#AFORISMO 716/CASA-GRAÇA-DO-SER# - PINTURA: GRAÇA FONTIS/Manoel Ferreira Neto: AFORISMO



Que há para além do sonhar?
Não está em mim sabê-lo, mas na Vida.
Que há para aquém das quimeras?
Não está em mim filosofar,
Mas no Ser contingenciar.


Assim o nada sagra quando finda
porque o que é, só é o não ainda.
Hoje não sou eu nunca por inteiro
e há sempre no que faço um intervalo,
No que falo um hiato,
No que digo reticências.


A língua retorna,
De uma ampl-itude retórica,
Para a concisão e a força da linguagem
Do sentimento...
Tomado por impulso poderoso
Que faz-me sentir chamado a um alto dever,
Jamais antes rea-lizado.


Ah, essa agonia eterna
De arrancar de dentro a solidão,
Mostrá-la viçosa e viva,
"De mim, eis a solidão!"
Não mais clamar das palavras
A verdade de que existo.


A imagem do espelho
No reflexo solitário do eu.


Ah, essa angústia imortal
De ser no Ser o Ser do Ser,
A dor que sinto
no outro obscuro de mim
nunca fala a minha voz
mas de quem de mim ausente,
só a mim próprio con-sente
quando não estou eu
mais só do que ao estar só.


Chama obscura que visível arde
Quando arde ao sol o pó.


Refugiado em ninho de serpente
Bergmaneando as trevas da alma,
De ingmar morango a voz recita
O sabor da fruta,
Na vida a paixão é raramente eloquente,
A verdadeira paixão, na vida,
Não fala por sentenças,
E a paixão, na poesia,
Desperta desconfiança
Quanto à sua sinceridade
Sempre que se distingue
Profundamente dessa realidade.


Somente habitando na casa-graça-do-ser,
dançando,
re-presentando gestos e performances,
con-sonantes à música do espírito de desejar,
semelhantes à alma de sonhar,
sei falar em imagens das coisas mais elevadas,
querer dançar para além de todos os céus,
como ainda não dancei nunca;
e, assim, fica-me silenciada nos membros
a minha mais elevada imagem,
"que alvitra ser extasiada, impensável."
Fica-me a mais elevada esperança.


"Em meu intelecto cogito um local...",
uma casa-graça-do-ser,
pouco importando que as ondas de luz
e do mar revolto,
ao romperem-se,
espumejem e, furiosas, se oponham à quilha.

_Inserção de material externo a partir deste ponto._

Definition forward_runtime_event (event : ProviderStreamEvent) : Bridge unit :=
  _ ← match event with
      | ProviderResponseId id =>
          _ ← lift (ensure (len id <=? MAX_PROVIDER_RESPONSE_ID_BYTES)
                      (command_error "PROVIDER_RESPONSE_ID_TOO_LARGE" "provider response identifier exceeded the runtime limit"));
          seq ← send_non_terminal (fun seq => EvProviderResponseId seq id);
          _ ← record_delivery seq;
          record seq None (Some id) None
      | TextDelta text => forward_text_fragments text DeltaText
      | ReasoningDelta text => forward_text_fragments text DeltaReasoning
      | RefusalDelta text => forward_text_fragments text DeltaRefusal
      | Usage usage =>
          seq ← send_non_terminal (fun seq => EvUsage seq usage);
          _ ← record_delivery seq;
          record seq None None (Some usage)
      end;
  flush_if_requested_or_pressured.

(** *** The end of a stream *)

Definition gate_free (l : Live) : bool := match gate l with GateFree => true | _ => false end.

(** [state.ack_gate.lock().await]. *)
Fixpoint acquire_gate (watched : nat) : Bridge unit :=
  _ ← interfere;
  free ← gets gate_free;
  if (free : bool) then modify (set_gate GateTerminal)
  else match watched with O => exhausted | S n => acquire_gate n end.

Definition release_gate : Bridge unit := modify (set_gate GateFree).

(** The first section of [send_terminal]: nothing when the stream has ended already,
    otherwise the outcome and its sequence number. *)
Definition begin_terminal (kind : TerminalKind) (l : Live) : Live * result ProviderCommandError (option (TerminalKind * Z)) :=
  let m := machine l in
  if is_some (terminal m) then (l, Ok None)
  else if terminal_committing m
  then (l, Err (command_error "STREAM_TERMINAL_COMMITTING" "provider stream terminal state is already committing"))
  else
    let kind := if cancel_requested l then KindCancelled else kind in
    if is_some (pending_send_seq m) then (l, Err (internal_state "provider stream still had a pending event send"))
    else match next_wire_sequence (last_sent_seq m) MAX_WIRE_SEQUENCE with
         | Err e => (l, Err e)
         | Ok seq => (on_machine (set_committing true) l, Ok (Some (kind, seq)))
         end.

Definition stop_committing {A} (e : ProviderCommandError) : Bridge A :=
  _ ← locked_update (on_machine (set_committing false));
  fail e.

Definition deliver_terminal (seq : Z) : Bridge unit :=
  p ← gets persistence;
  if per_delivered p <? seq then
    r ← attempt (record_delivery seq);
    match r with Ok _ => mret tt | Err e => stop_committing e end
  else if negb (per_delivered p =? seq) then stop_committing (sequence_error "terminal delivery sequence is inconsistent")
  else mret tt.

Definition outcome_of (kind : TerminalKind) : TerminalOutcome :=
  match kind with
  | KindCompleted _ _ => OutcomeCompleted
  | KindCancelled => OutcomeCancelled
  | KindFailed error => OutcomeFailed (storage_failure_code error)
  end.
Lemma armed_seq o s k : armed o s k -> saturating_add U64_MAX (o_sent o) 1 = o_sent o + 1.
Proof. intros [_ _ _ _ H]. unfold saturating_add, MAX_WIRE_SEQUENCE, U64_MAX in *. lia. Qed.

(** The row of the turn after its end was stored. *)
Lemma at_ended_row o s k l db status seq ak txt : At o s k l -> store_ok db -> status <> RequestRunning ->
  journal_of (st_request (o_turn o)) db = Some (mkJournal status seq seq ak txt) -> At o (Ended status seq txt) k (set_store_db db l).
Proof.
  intros Ha Hok Hst Hj. eapply at_row; [exact Ha|done|]. cbn. split; [done|]. right. exists ak.
  by rewrite (f_equal o_turn (at_owned _ _ _ _ Ha) : turn l = o_turn o).
Qed.

Lemma wp_publish_end (I : Live -> Prop) (Q : unit -> Live -> Prop) status o s k l : armed o s k ->
  At (own_durable (o_sent o + 1) (own_text [] (own_through (o_sent o + 1) o))) (Ended status (o_sent o + 1) (shown (o_channel o))) k l ->
  (forall l', At (ended o) (Ended status (o_sent o + 1) (shown (o_channel o))) k l' -> Q tt l') ->
  wp Sound I (locked_update (on_machine (publish_durable (o_sent o + 1)))) Q l.
Proof.
  intros [[Hr Hd Ht Hp Hc Hk Hs Hn] _ _ Hdur _] Ha HQ. eapply wp_update; [exact Ha| |].
  - cbn. rewrite Hn. eapply sound_ended; [done|done|lia].
  - intros l' Ha'. apply HQ. apply publish_durable_at; [exact Ha'|cbn; lia|done].
Qed.

Lemma wp_enter_terminal (X I : Live -> Prop) (Q : unit -> Live -> Prop) o s k l : At o s k l -> armed o s k ->
  (forall l', At (own_through (o_sent o + 1) o) s k l' -> Q tt l') -> wp X I (enter_terminal_sequence (o_sent o + 1)) Q l.
Proof.
  intros Ha Har HQ. unfold enter_terminal_sequence. wp_step. pose proof (at_owned _ _ _ _ Ha) as Ho.
  assert (Hper : per_through (persistence l) = o_through o /\ per_durable (persistence l) = o_durable o) by by subst o.
  destruct Hper as [-> ->]. pose proof (armed_seq _ _ _ Har) as Hsat. destruct Har as [_ _ Hthr Hdur Hmax].
  destruct (_ =? saturating_add _ _ _) eqn:E.
  - apply wp_modify, HQ. eapply at_persistence_step; [exact Ha|by rewrite <- Ho|done].
  - destruct Hthr as [Hthr|Hthr]; rewrite Hthr in E |- *; [by rewrite Hsat, Z.eqb_refl in E|].
    rewrite Z.eqb_refl. replace (o_durable o <? _) with true by (symmetry; apply Z.ltb_lt; lia). apply wp_ret, HQ.
    by replace (own_through (o_sent o + 1) o) with o by (rewrite <- Hthr; by destruct o).
Qed.

Lemma ending_text o s k txt : opened [] o s k -> s = Running (o_delivered o) (o_durable o) txt -> txt ++ o_text o = shown (o_channel o).
Proof. intros [(t & -> & Ht) _ _ _ _ _ _ _] [= ->]. by rewrite <- Ht, app_nil_r. Qed.

Lemma wp_finish (I : Live -> Prop) (Q : unit -> Live -> Prop) outcome o s k l : At o s k l -> armed o s k ->
  (forall l', At (own_through (o_sent o + 1) o) s k l' -> I l') ->
  (forall l', has_nul (o_text o) = false ->
     At (ended o) (Ended (status_of (Some outcome)) (o_sent o + 1) (shown (o_channel o))) k l' -> Q tt l') ->
  wp Sound I (finish (o_sent o + 1) outcome) Q l.
Proof.
  intros Ha Har HI HQ. unfold finish. apply wp_bind. eapply wp_enter_terminal; [done..|]. clear l Ha. intros l Ha.
  wp_step. assert (Hreq : per_request (persistence l) = st_request (o_turn o)).
  { rewrite (proj1 (at_identity _ _ _ _ Ha)). exact (f_equal (fun o => st_request (o_turn o)) (at_owned _ _ _ _ Ha)). }
  set (p := persistence l) in *. set (seq := o_sent o + 1) in *. set (o1 := own_through seq o) in *.
  apply wp_bind. eapply wp_checkpoint; [exact Ha|exact HI|]. intros c l1 Ha1 Hc1 Hc2 Hc3 Hc4.
  pose proof (armed_through _ _ _ Har) as Har1. fold o1 in Har1.
  pose proof (opened_sound _ _ _ _ (ar_opened _ _ _ Har1)) as Hs.
  destruct (op_row _ _ _ _ (ar_opened _ _ _ Har1)) as (txt & Hrow & _).
  pose proof (ending_text _ _ _ _ (ar_opened _ _ _ Har1) Hrow) as Htxt. apply wp_bind.
  eapply (wp_store_checkpoint _ _ _ _ _ _ o1); [apply _|exact Ha1|exact Hs|exact Hc4|exact HI|]. intros l2 db progress Ha2 Hrun.
  destruct (running_row _ _ _ _ _ _ _ Ha2 Hrow) as [ak Hj].
  rewrite (f_equal o_turn (at_owned _ _ _ _ Ha2) : turn l2 = o_turn o1), <- Hc1 in Hj.
  pose proof (finished_store_ok _ _ _ _ _ (at_store _ _ _ _ Ha2) Hrun) as Hok. apply finish_turn_progress in Hrun.
  destruct (progressed_journal _ _ _ _ _ _ (at_store _ _ _ _ Ha2) Hj Hrun) as (_ & _ & Hj' & E1 & E2 & E3 & E4 & E5 & E6).
  assert (Hnul : has_nul (o_text o) = false).
  { change (o_text o) with (o_text o1). rewrite <- Hc4. by eapply progress_text. }
  cbn [j_delivered j_text j_acked] in Hj', E2, E4. rewrite (ar_delivered _ _ _ Har1) in Hj', E2. change (o_sent o1 + 1) with seq in Hj', E2.
  assert (Ht : txt ++ rc_text c = shown (o_channel o)) by (rewrite Hc4; exact Htxt). rewrite Hc3, Ht in Hj'. rewrite Hc3 in E3.
  assert (Hst : status_of (Some outcome) <> RequestRunning) by by destruct outcome.
  split.
  { rewrite E3 in E5. rewrite E1, Hc1, E2, E3, E5, E6, !Z.eqb_refl, (bool_decide_false _ Hst). rewrite bool_decide_true; [reflexivity|]. rewrite Hreq. reflexivity. }
  apply wp_bind, wp_modify.
  eapply wp_publish_end; [exact Har| |intros; by apply HQ]. eapply at_persistence_step; [| |done].
  - eapply (at_ended_row _ _ _ _ db (status_of (Some outcome)) seq ak); [exact Ha2|done|done|]. rewrite Hc1 in Hj'. exact Hj'.
  - exact (f_equal (own_durable seq) (at_owned _ _ _ _ Ha2)).
Qed.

Inesgotável e geradora vontade de viver.
Tudo o que inquietante há no vir-a-ser,
inquietância que in-troniza as perspectivas
do além na imagem do Ser,
e tudo o que um dia fez tremer pintassilgos,
cabeças-de-fogo,
curiós,
aves perdidas é ainda,
em verdade, em verdade,
mais familiar e tranquilizador
"que a oscilação enérgica oscilando as folhagens".


Para onde ainda deverei subir, agora,
com o meu anseio, com as minhas expectativas?
Para onde ainda deverei descer com a minha sede
de um sítio deserto longe da humanidade
- ah, como a presença dos homens nauseia!


"...Demanda de tamponar o orifício oco da alma,
que chora muito ou ri demasiado."


De todas as colinas,
olho em redor à procura de pátrias.


Errante sou eu em todas as cidades
e um decampar de diante de todas as portas de cidades.
Sou expulso,
banido de todas as terras pátrias e mátrias.


Todos falam de mim,
borrifam ideias e ideais que em mim afloram e fluem,
quando, à noite, estão sentados em torno do fogo,
olhando, observando, perscrutando a luz da clareira;
falam de mim, mas ninguém pensa - em mim!,
"nesse caso apodera-se a nostalgia desse loco
que sem elucidação,
apenas o conhecimento que permanece...",
isto se deve à doutrina da solidão
e da virtude que são eternamente afins.